ArtiDock predicts the matrix of the protein-ligand interactions, which is then converted into the 3D pose of the ligand utilizing a custom distance matrix-to-pose algorithm, which is based on the differential evolution (DE) technique with additionally enforced penalization of steric clashes. The latter is very important to avoid steric clashes and multiple other quality issues with predicted binding poses, which are common for the majority of the other AI docking techniques.

The authors also compared several versions of ArtiDock that differ by the training dataset and the distance matrix-to-pose algorithm used, which allows us to estimate the roles of these factors in the model’s performance.

Performance of the docking methods on the PoseBusters v3 dataset (except AlphaFold-Latest, for which only PoseBusters v1 scores are reported in the literature).

 

It is evident that all ML docking techniques, including ArtiDock up to v1.8, demonstrate a significant gap between the RMSD of all predicted poses and the RMSD of the poses that pass the PoseBusters set of additional quality metrics. For ArtiDock v1.8 this gap is ~17%, which is substantially less than for UniMol (~32%) and DiffDock (~26%), but still a lot more than for classical docking methods (2-3% for Gold, Vina and Glide).

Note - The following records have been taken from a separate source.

(* ===== verification/OscmTick.v ===== *)
(** * The tick runner ([_oscm_handlers.py])

    Every timer of the operator runs its module's [tick] through
    [run_oscm_tick]: the shutdown and idle checks, the parse of the spec, the
    posture gauges, the construction of the clients inside the guarded region,
    the skip of a failed tick with its counters, and the heartbeat. *)
From S2P Require Import Prelude PyValue Effects Logic PyTime Services Config K8sApi StatusStore Events.

(** ** The registry of handlers *)

(** [REGISTRY]: the identifiers [install_singleton_guard] looks up. *)
Definition register (handler_id : string) (registry : gset string) : gset string := {[handler_id]} ∪ registry.
Definition is_registered (handler_id : string) (registry : gset string) : bool := bool_decide (handler_id ∈ registry).
Definition reset_registry : gset string := ∅.

(** [observe_tick_duration] *)
Definition observe_tick_duration {W P A} (module : string) (fn : M W P A) : M W P A :=
  observe_duration "HANDLER_TICK_DURATION_SECONDS" [("module", module)] fn.

(** ** Outages across handlers *)

(** Microseconds. *)
Definition _OUTAGE_WINDOW : Z := 60 * us_second.

Definition recent_failures (now : Z) (failures : gmap string Z) : gmap string Z :=
  filter (λ e : string * Z, now - _OUTAGE_WINDOW < e.2) failures.

(** [_cross_handler_failures] after a failure of [module] at [now]. *)
Definition record_failure (module : string) (now : Z) (failures : gmap string Z) : gmap string Z :=
  recent_failures now (<[module := now]> failures).

(** The failing modules of an outage: at least two. *)
Definition outage_of (failures : gmap string Z) : option (list string) :=
  let modules := sorted_strings (map_to_list failures).*1 in
  if (2 <=? length modules)%nat then Some modules else None.

(** ** The runner *)

(** [SKIP_TICK_EXCEPTIONS] *)
Definition skips_tick (e : exn) : bool :=
  match e with
  | OpenStudioApiError _ | StatusStoreError _ | StatusStoreConflictError _ | ApiException _ _
  | RedisClientError _ | RedisCredentialResolutionError _ _ | OperatorConfigError _
  | ConfigException _ | LocationValueError _ => true
  | _ => false
  end.

Record TickState := MkTickState {
  _shutdown_requested : bool;
  _cross_handler_failures : gmap string Z;
}.

Definition flag_value (v : pv) : metric_value := MInt (if truthy v then 1 else 0).
(** C24: the budget bounds the requeues of a datapoint: over any history,
    whatever its length, the restarts and the configurations, at most [limit]
    requeues complete, less those recorded at its start, plus the counts lost
    from the document on the way (by cap eviction, a prune, another writer, or
    a tick working from a stale read); and every completed requeue is in the
    recorded count at the end or among the lost. So as long as nothing lowers
    the recorded count, the budget holds for good. A requeue is completed when
    its step returns: the request was sent and the count written. The steps
    are those of ticks on well-formed requeue and start-time maps, and Events
    and REST calls do not write the CR's status. *)
Theorem requeue_budget_bounded id limit k lost s s' :
  requeue_history id limit k lost s s' →
  0 ≤ k ∧ 0 ≤ lost ∧
  recorded (doc store s) id + k ≤ Z.max limit (recorded (doc store s) id) + lost ∧
  recorded (doc store s) id + k ≤ recorded (doc store s') id + lost.
Proof.
  induction 1 as [s|k lost s1 s2 s3 _ IH|k lost client config now emit mr l s0 s0' m acc m' acc' s1 s2 s3 HK Hlim Hok0 Hget Hok Hst E _ IH]; [lia|lia|].
  pose proof (read_budget store _ _ _ id Hok0 Hget) as Hb.
  destruct (idle_or_requeued _ _ _ _ _ _ _ _ _ _ _ _ _ E) as [[-> Hd]| ->].
  - rewrite !decide_True by done. rewrite Hd in IH. lia.
  - rewrite !decide_False by (intros Hl; apply (f_equal length) in Hl; rewrite length_app in Hl; cbn in Hl; lia).
    destruct (requeue_recorded client store config now emit _ _ _ _ _ _ _ _ Hok Hst E) as (e & v & n & He & Hv & Hn & Hc & Hle).
    specialize (Hlim n Hc). assert (recorded (doc store s2) id = recorded (doc store s0) id + 1) as Hr.
    { unfold recorded at 1. rewrite He, Hv. cbn. by rewrite Hn, Hb. }
    lia.
Qed.
End history.
(** The stale workers are exactly the registered workers without a
    heartbeat or whose heartbeat is older than the threshold. *)
Theorem stale_workers_spec threshold reply ids beats s :
  table ["SMEMBERS"; WORKER_REGISTRY_KEY] = Ok reply → reply_strings reply = Ok ids →
  table ["HGETALL"; WORKER_HEARTBEAT_HASH_KEY] = Ok (PDict beats) →
  Forall (beat_ok beats) ids →
  ∃ X, (stale_workers self threshold s).1 = Ok X ∧
    ∀ w, w ∈ X ↔ w ∈ ids ∧ (dget beats w = PNone ∨
      ∃ t, _parse_heartbeat (dget beats w) w = Ok t ∧ threshold < clock (world s) - t).
Proof.
  intros Hs Hids Hb Hall. unfold stale_workers.
  rewrite (bind_run (ask clock) _ s (clock (world s)) s) by done.
  destruct (worker_heartbeats_run reply ids beats s Hs Hids Hb Hall) as (m & E & Hm).
  destruct (worker_heartbeats self s) as [r s1] eqn:Er. simpl in E. subst r.
  rewrite (bind_run _ _ _ _ _ Er). eexists. split; [done|].
  intros w. rewrite elem_of_dom. unfold is_Some. setoid_rewrite map_lookup_filter_Some.
  rewrite Hm. simpl. rewrite Forall_forall in Hall. specialize (Hall w). unfold beat_of, beat_ok in *.
  destruct (decide (w ∈ ids)) as [Hin|Hin]; [|naive_solver]. specialize (Hall Hin).
  destruct (dget beats w) eqn:Ed; [naive_solver|..]; destruct Hall as [|Hok]; try done;
    destruct (_parse_heartbeat _ w) as [t|]; try done; unfold is_stale; (split;
    [intros (? & [= <-] & ?%Z.ltb_lt); split; [done|]; right; by exists t
    |intros (_ & [|(? & [= <-] & ?)]); [done|]; eexists; split; [done|]; by apply Z.ltb_lt]).
Qed.
End answers.

(** ** The layout check *)

Lemma observe_redis_run {W P A} operation (m : M W P A) s r s1 :
  m s = (r, s1) → ∃ s2, observe_redis operation m s = (r, s2) ∧ world s2 = world s1.
Proof. unfold observe_redis, observe_duration, finally. intros ->. by eexists. Qed.

Section layout.
Context {W P : Type} `{RedisApi W} (self : ReadOnlyRedisClient).
Implicit Types s : st W P.

(** Redis documents that a full [SCAN] iteration ends: some number of calls is
    left, no command adds to it and a call that returns a non-zero cursor
    uses one up. *)
Context (remaining : W → nat).
Hypothesis no_command_adds : ∀ args w, (remaining (redis_call (client_url self) args w).2 ≤ remaining w)%nat.
Hypothesis scan_progress : ∀ args w next batch w' c,
  redis_call (client_url self) ("SCAN" :: args) w = (Ok (PList [next; batch]), w') →
  PyInt.py_int next = Ok c → c ≠ 0 → (remaining w' < remaining w)%nat.

Lemma execute_remaining command args s :
  (remaining (world (_execute self command args s).2) ≤ remaining (world s))%nat.
Proof.
  unfold _execute. destruct (bool_decide _); cbn [negb]; [|done].
  unfold try_except, ext. pose proof (no_command_adds (py_upper command :: args) (world s)) as Hn.
  destruct (redis_call _ _ (world s)) as [[v|e] w]; [done|]. by destruct e.
Qed.

Lemma scan_progresses cursor s c batch s' :
  scan self cursor s = (Ok (c, batch), s') → c ≠ 0 → (remaining (world s') < remaining (world s))%nat.
Proof.
  unfold scan, _execute. rewrite bool_decide_eq_true_2 by (by vm_compute; set_solver). cbn [negb].
  intros (reply & s1 & E1 & E2)%bind_Ok Hc.
  unfold of_res in E2. simplify_eq/=. unfold try_except, ext in E1.
  destruct (redis_call _ _ (world s)) as [[v|e] w] eqn:Er; simplify_eq/=; [|by destruct e; simplify_eq].
  destruct reply as [| | | | |[|next [|keys [|]]]|]; simplify_eq/=.
  destruct (PyInt.py_int next) as [n|] eqn:En; simplify_eq/=. destruct (reply_strings keys); simplify_eq/=.
  change (py_upper "scan") with "SCAN" in Er. eapply scan_progress; [exact Er|exact En|]. unfold mret, res_ret in *. congruence.
Qed.
(** ** The language of the pattern *)

(** Every character of a word of [r] passes [p]. *)
Fixpoint chars_within (p : Ascii.ascii → bool) (r : re) : bool :=
  match r with
  | RNone | REps => true
  | RChar q => all_bytes (λ c, implb (q c) (p c))
  | RSeq r1 r2 | RAlt r1 r2 => chars_within p r1 && chars_within p r2
  | RStar r => chars_within p r
  end.

Lemma in_re_chars p r l : chars_within p r = true → in_re r l → Forall (λ c, p c = true) l.
Proof.
  intros Hp Hl. induction Hl as [|q c Hq|r1 r2 l1 l2 _ IH1 _ IH2|r1 r2 l _ IH|r1 r2 l _ IH| |r l1 l2 _ IH1 _ IH2];
    cbn [chars_within] in *.
  - constructor.
  - constructor; [|done]. pose proof (all_bytes_spec _ Hp c) as Hc. cbv beta in Hc. by rewrite Hq in Hc.
  - apply andb_true_iff in Hp as [??]. apply Forall_app; auto.
  - apply andb_true_iff in Hp as [??]; auto.
  - apply andb_true_iff in Hp as [??]; auto.
  - constructor.
  - apply Forall_app; auto.
Qed.

Lemma in_lit s l : in_re (SecretPattern.lit s) l → l = chars s.
Proof.
  unfold SecretPattern.lit. generalize (chars s). intros cs. revert l.
  induction cs as [|c cs IH]; intros l; simpl; inversion 1 as [| |? ? l1 l2 Q1 Q2| | | |]; subst; [done|].
  inversion Q1 as [|? c' Hc| | | | |]; subst. apply Ascii.eqb_eq in Hc as <-. simpl. f_equal. by apply IH.
Qed.

Lemma in_opt r l : in_re (SecretPattern.opt r) l → l = [] ∨ in_re r l.
Proof. inversion 1 as [| | |? ? ? Q|? ? ? Q| |]; subst; [by right|left; by inversion Q]. Qed.

Lemma in_re_seq_inv r1 r2 l : in_re (RSeq r1 r2) l → ∃ l1 l2, l = l1 ++ l2 ∧ in_re r1 l1 ∧ in_re r2 l2.
Proof. inversion 1; subst; eauto. Qed.

(** ** The parts of an accepted URL *)

Definition url_of (scheme user host port db : text_chars) : text_chars :=
  scheme ++ chars "://" ++ user ++ host ++ port ++ db.

(** The user part is empty or ends with the one [@]. *)
Definition user_part (user : text_chars) : Prop :=
  user = [] ∨ ∃ u, user = u ++ chars "@" ∧ Forall (λ c, is_char 64 c = false) u.

Lemma in_opt_within p r l : chars_within p r = true → in_re (SecretPattern.opt r) l → Forall (λ c, p c = true) l.
Proof. intros Hp [->|Hl]%in_opt; [constructor|by eapply in_re_chars]. Qed.

Lemma host_language l : in_re SecretPattern.host l → Forall (λ c, host_char c = true) l ∧ l ≠ [].
Proof.
  intros Hl. split; [eapply in_re_chars, Hl; by vm_compute|].
  intros ->. apply nullable_spec in Hl. by vm_compute in Hl.
Qed.

(** The port is empty or a colon and digits; the database is empty or starts
    with a slash. *)
Lemma port_language l : in_re (SecretPattern.opt SecretPattern.port) l →
  l = [] ∨ ∃ ds, l = chars ":" ++ ds ∧ Forall (λ c, is_digit c = true) ds.
Proof.
  intros [->|Hl]%in_opt; [by left|right]. apply in_re_seq_inv in Hl as (l1 & l2 & -> & H1%in_lit & H2).
  exists l2. split; [by rewrite H1|]. eapply in_re_chars, H2. by vm_compute.
Qed.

This indicates that a considerable fraction of predicted ligand poses in ML docking techniques is still inferior in terms of structural quality metrics.

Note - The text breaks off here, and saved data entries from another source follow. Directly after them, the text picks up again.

(** The clock's start is the reference's. *)
Lemma first_observed_spec window obs start :
  first_observed (tracker_after window obs) = Some start ↔ holds_since obs start.
Proof.
  revert start. induction obs as [|[holds now] obs IH] using rev_ind; intros start.
  - split; [done|]. intros (before & after & E & _). by destruct before.
  - rewrite tracker_after_snoc. cbn [fst snd]. destruct holds; unfold observe; cbn [negb fst first_observed].
    + rewrite holds_since_snoc. destruct (first_observed (tracker_after window obs)) as [t|] eqn:Et; simpl.
      * pose proof (proj1 (IH t) eq_refl) as Hs. split.
        { intros [= <-]. by left. }
        intros [Hs'%IH|[-> Hno]]; [done|]. exfalso.
        destruct Hno as [->|[t' Hl]]; [by destruct Hs as (before & ? & E & _); destruct before|].
        by apply (holds_since_last _ _ _ Hs) in Hl.
      * split.
        { intros [= <-]. right. split; [done|]. destruct obs as [|[h t] obs _] using rev_ind; [by left|right].
          rewrite last_snoc. destruct h; [|by eexists]. rewrite tracker_after_snoc in Et. by cbn in Et. }
        intros [Hs%IH|[-> _]]; [by rewrite Hs in Et|done].
    + split; [done|]. intros Hs. exfalso.
      by apply (holds_since_last _ _ (false, now)) in Hs; [|by rewrite last_snoc].
Qed.

(** C26: the monitor's clock fires on an observation exactly when the condition
    holds there and has held at every observation since one at least a full
    window earlier. *)
Theorem window_fires window obs holds now :
  (observe (tracker_after window obs) holds now window).2 = true ↔
  holds = true ∧ ∃ start, holds_since (obs ++ [(holds, now)]) start ∧ window ≤ now - start.
Proof.
  destruct holds; unfold observe; cbn [negb snd].
  2: { split; [done|]. by intros [? _]. }
  rewrite Z.leb_le. set (since := default now (first_observed (tracker_after window obs))).
  assert (Hs : holds_since (obs ++ [(true, now)]) since).
  { apply (first_observed_spec window). rewrite tracker_after_snoc. done. }
  split; [intros Hle; split; [done|]; by exists since|].
  intros (_ & start & Hstart & Hle). apply (first_observed_spec window) in Hs, Hstart. congruence.
Qed.

(** The back-off is monotone in the number of ineffective restarts and stays
    between the natural cadence and eight windows. *)
Theorem backoff_monotone m n :
  m ≤ n → NATURAL_REARM_WINDOWS ≤ _backoff_windows m ≤ _backoff_windows n ∧ _backoff_windows n ≤ 8.
Proof.
  intros Hmn. unfold _backoff_windows, BACKOFF_WINDOW_SCHEDULE, NATURAL_REARM_WINDOWS. simpl.
  repeat case_match; lia.
Qed.

Lemma backoff_monotone_witness :
  3 ≤ 7 ∧ NATURAL_REARM_WINDOWS ≤ _backoff_windows 3 ≤ _backoff_windows 7 ∧ _backoff_windows 7 ≤ 8.
Proof. split; [lia|]. apply (backoff_monotone 3 7). lia. Defined.

(** ** What a tick can do *)

Section monitor.
Context {W P : Type}.
Context `{StatusServer W} `{Entropy W} `{StatusEventSink W P} `{KeyOrder} `{HttpApi W}.
Context `{AppsV1Api W} `{CoreV1Api W} `{RedisApi W} `{Clock W}.
Context `{Lens P StallWindowTracker} `{Lens P Leg2SafeguardState}.
Context (redis_client : ReadOnlyRedisClient) (store : Store) (config : OperatorConfig).
Context (namespace : string) (now : Z) (emit : string → string → string → M W P unit).
Context `{!QuietCollaborators emit None}.
Implicit Types s : st W P.

Notation tick := (run_stall_tick redis_client store config namespace now emit).

(** The restart the tick may send. *)
Definition stall_patch : action :=
  KubePatchDeployment
    (target_deployment (target_web_background_deployment config) DEFAULT_WEB_BACKGROUND_DEPLOYMENT) namespace
    (restart_patch RESTARTED_AT_ANNOTATION (isoformat now)).

Section bound.
Context (Pa : action → Prop) (HP : ∀ a, harmless a → Pa a).
(** ** The runner *)

Lemma run_tick_bound {D R} (Pa : action → Prop) spec body ns n module (api : M W OpMem ApiClient)
    (wire : OperatorConfig → M W OpMem D) (tick : OperatorConfig → Store → EventEmitter → D → Z → M W OpMem R) :
  (∀ a, harmless a → Pa a) → quiet api → (∀ c, quiet (wire c)) →
  (∀ c store e d now, from_spec spec = Ok c → within (emits Pa) (tick c store e d now)) →
  within (emits Pa) (observe_tick_duration module (run_oscm_tick spec body ns n module api wire tick)).
Proof.
  intros HP Ha Hw Ht. unfold observe_tick_duration, run_oscm_tick, idle_tick, stamp_config_posture_gauges, heartbeat, get_part.
  apply within_finally; [apply _| |apply within_emits_act; by apply HP].
  apply within_bind; [apply _|solve_within|intros t]. destruct (_shutdown_requested t); [solve_within|].
  destruct (negb _); [solve_within; by apply HP|]. apply within_of_res_bind; [apply _|]. intros c Hc.
  pose proof (λ store e d now, Ht c store e d now Hc) as Ht'. clear Ht.
  pose proof (within_emits_weaken _ _ _ HP Ha) as Ha'. pose proof (within_emits_weaken _ _ _ HP (Hw c)) as Hw'.
  unfold guarded_tick, skip_tick, put_part, get_part. solve_within; by apply HP.
Qed.

(** ** What a timer may do *)

(** What changes the user's system, of what the operator process may do in the
    namespace of its CR: it stops, requeues and restarts, but it deletes no
    analysis and touches no Job. *)
Definition operator_may (namespace : string) (a : action) : Prop :=
  match a with
  | HttpRequest m _ _ _ => m = "GET" ∨ m = "POST"
  | KubeDeletePod _ ns _ | KubePatchDeployment _ ns _ => ns = namespace
  | _ => False
  end.

Definition dry_run_of (spec : gmap string pv) : bool := truthy (dget spec "dryRun").

Definition timer_allows (spec : gmap string pv) (namespace : string) (a : action) : Prop :=
  harmless a ∨ (dry_run_of spec = false ∧ operator_may namespace a).

Lemma config_dry_run spec c : from_spec spec = Ok c → config_flag (dry_run c) = dry_run_of spec.
Proof.
  intros ->%from_spec_dry_run. unfold dry_run_of, dget_or, dget, config_flag. by destruct (spec !! "dryRun").
Qed.

Section timers.
Context (body : pv) (spec : gmap string pv) (namespace name : string).
Notation Pa := (timer_allows spec namespace).

Lemma timer_harmless a : harmless a → Pa a.
Proof. by left. Qed.

Lemma timer_weaken {A} (m : M W OpMem A) : quiet m → within (emits Pa) m.
Proof. apply within_emits_weaken. intros a Ha. by left. Qed.

Lemma sla_monitor_bound : within (emits Pa) (analysis_sla_monitor rest_env redis_env body spec namespace name).
Proof.
  pose proof rest_client_quiet. pose proof redis_client_quiet. pose proof api_quiet.
  unfold analysis_sla_monitor, operator_custom_objects_api, operator_core_api. apply run_tick_bound; [exact timer_harmless|done|intros; solve_within|].
  intros c store e d now Hc. apply sla_tick_bound; [apply _|exact timer_harmless|].
  intros id dec a [?|[Hd Ha]]; [by left|right]. rewrite (config_dry_run _ _ Hc) in Hd. split; [done|].
  destruct dec; try done; [subst a; by left|destruct Ha as [->|(pod & g & ->)]; [by right|done]|by destruct Ha as (pod & g & ->)].
Qed.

This issue could be mitigated almost perfectly by improving the distance matrix-to-pose transformation algorithm. In ArtiDock v2.0, an additional penalization of the steric clashes in the differential evolution algorithm for transforming the ligand-protein distance matrix to the ligand coordinates was introduced. This resulted in the drastic decrease of the RMSD gap from 17% in v1.8 to 3% in v2.0. 

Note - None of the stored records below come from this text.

(** The operations on constrained cells. *)

Lemma api_frame slot strict : within R (_cached_k8s_api slot strict).
Proof.
  assert (Hl : within R (load_operator_kube_config load_incluster_config load_kube_config)).
  { unfold load_operator_kube_config, load_incluster_config, load_kube_config. solve_frame. }
  unfold _cached_k8s_api. apply within_bind; [apply _|solve_frame|intros m]. destruct (operator_api slot m); [solve_frame|].
  apply within_bind; [apply _|solve_frame|intros _]. cbv zeta. apply within_bind; [apply _| |intros _; solve_frame].
  unfold put_api. apply update_frame. intros p. by apply ok_api.
Qed.

Lemma api_drop_frame slot : within R (put_api slot None).
Proof. unfold put_api. apply update_frame. intros p. apply ok_api_drop. Qed.

Lemma rest_frame url : within R (get_openstudio_client rest_env url).
Proof.
  intros s Hs. unfold get_openstudio_client. destruct (lru_call_outside CLIENT_CACHE_MAXSIZE (new_openstudio_client rest_env) url s) as [Ew El].
  split_and!; [by rewrite Ew|exact (ok_rest url s _ _ (surjective_pairing _) Hs)|exists []; by rewrite El, app_nil_r].
Qed.

Lemma redis_url_frame url : within R (_redis_client_for_url redis_env url).
Proof.
  intros s Hs. unfold _redis_client_for_url. destruct (lru_call_outside REDIS_CLIENT_CACHE_MAXSIZE (make_redis_client redis_env) url s) as [Ew El].
  split_and!; [by rewrite Ew|exact (ok_redis url s _ _ (surjective_pairing _) Hs)|exists []; by rewrite El, app_nil_r].
Qed.

Lemma deferred_store_frame ns n : within R (_deferred_event_store ns n).
Proof. pose proof api_frame. unfold _deferred_event_store, operator_custom_objects_api. solve_frame. Qed.

Lemma store_for_frame armed ns n : within R (_store_for (store_factory armed) ns n).
Proof. pose proof deferred_store_frame. unfold _store_for. destruct armed; cbn [store_factory]; solve_frame. Qed.

Lemma defer_frame armed d : within R (defer_to_next_tick (store_factory armed) d).
Proof.
  unfold defer_to_next_tick. apply get_frame. intros s Hs.
  apply seq_frame; [|intros _; solve_frame].
  destruct (Z.leb_spec MAX_DEFERRED_WARNING_EVENTS (Z.of_nat (length (queue (lget (mem s)))))) as [|Hlt].
  - refine (act_frame I T _ _ s). declared.
  - apply put_frame; [by apply ok_queue|]. pose proof store_for_frame. unfold _persist. solve_frame.
Qed.

Lemma flush_frame armed ns n : within R (flush_for (store_factory armed) ns n).
Proof.
  pose proof store_for_frame. assert (within R (depth_gauge (W:=W) (P:=OpMem))) by solve_frame.
  assert (Hq : ∀ x : Z, within R (q ← get_part (C:=SinkQueue);
    put_part (MkSinkQueue (filter (λ d, is_for ns n d = false) (queue q)));; depth_gauge;; mret x)).
  { intros x. apply get_frame. intros s Hs. apply put_frame; [by apply ok_flush|solve_frame]. }
  unfold flush_for. solve_frame.
Qed.
Lemma skip_tick_frame {A} ns n m e : within R (skip_tick (R:=A) ns n m e).
Proof.
  unfold skip_tick. apply within_bind; [apply _|solve_frame|intros _]. apply within_bind; [apply _|solve_frame|intros now].
  apply get_frame. intros s Hs. cbv zeta. set (f := record_failure _ _ _). pose proof (ok_failures f _ Hs) as Ht.
  destruct (outage_of f) as [ms|].
  - refine (transitivity (act_frame I T (MetricInc _ [("module_set", join "-" ms)] 1) _ s)
      (put_frame op_tick_lens _ _ (St (world s) (mem s) (shared s) (log s ++ [_])) Ht _)); [declared|solve_frame].
  - refine (put_frame op_tick_lens _ _ s Ht _). solve_frame.
Qed.
Lemma redis_factory_frame url ref ns : within R (get_read_only_redis_client redis_env url ref ns).
Proof. pose proof api_frame. pose proof redis_url_frame. solve_frame. Qed.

Moreover, the quality of the posed according to the PoseBusters metrics has also improved drastically: the minimal interatomic distance violations decreased impressively from ~23% in v1.8 to ~5% in v2.0 and the volume overlap with protein and the violation of distances with organic cofactors almost vanished in v2.0.

PoseBusters quality metrics of the predicted ligand poses using PoseBusters v3 dataset (except AlphaFold-Latest, for which only PoseBusters v1 scores are reported in the literature). The percentage of failures is reported (the lower, the better).

 

This impressive improvement in the ligand's poses quality comes at the cost of decreased overall precision in terms of RMSD<2.0Å from ~78% in v1.8 to ~72% in v2.0. However, the percentage of correctly predicted poses with RMSD<2.0Å that are simultaneously PoseBusters-valid increases from 61% to 69%. 

Even more important is that this superior performance comes with no inference speed trade-off. ArtiDock 2.0 is at least one order of magnitude faster than conventional docking programs, at least two orders of magnitude faster than DiffDock, and three orders of magnitude faster than AlphaFold-Latest. Combined with RMSD being superior to and the ligand pose quality approaching one of the conventional dockings, this makes this technique an attractive choice for high-throughput applications in real-world drug discovery scenarios.

Average binding pose inference time of the docking methods. Note the log scale of the vertical axis.

 

ArtiDock v2.0 is currently integrated into the production virtual screening pipeline of the Receptor.AI drug discovery platform and already provides impressive results in a series of hit discovery projects. In some of the case studies communicated by Receptor.AI usage of ArtiDock allowed for hit rates of a whopping 40% and the discovery of lead-like compounds with in vivo activity from a single iteration of virtual screening. All this power is available to the customers of Receptor.AI.

ArtiDock is also being prepared to be deployed on the Nvidia BioNeMo cloud platform for drug development, which will make it available to a wide range of interested biotech and pharma companies.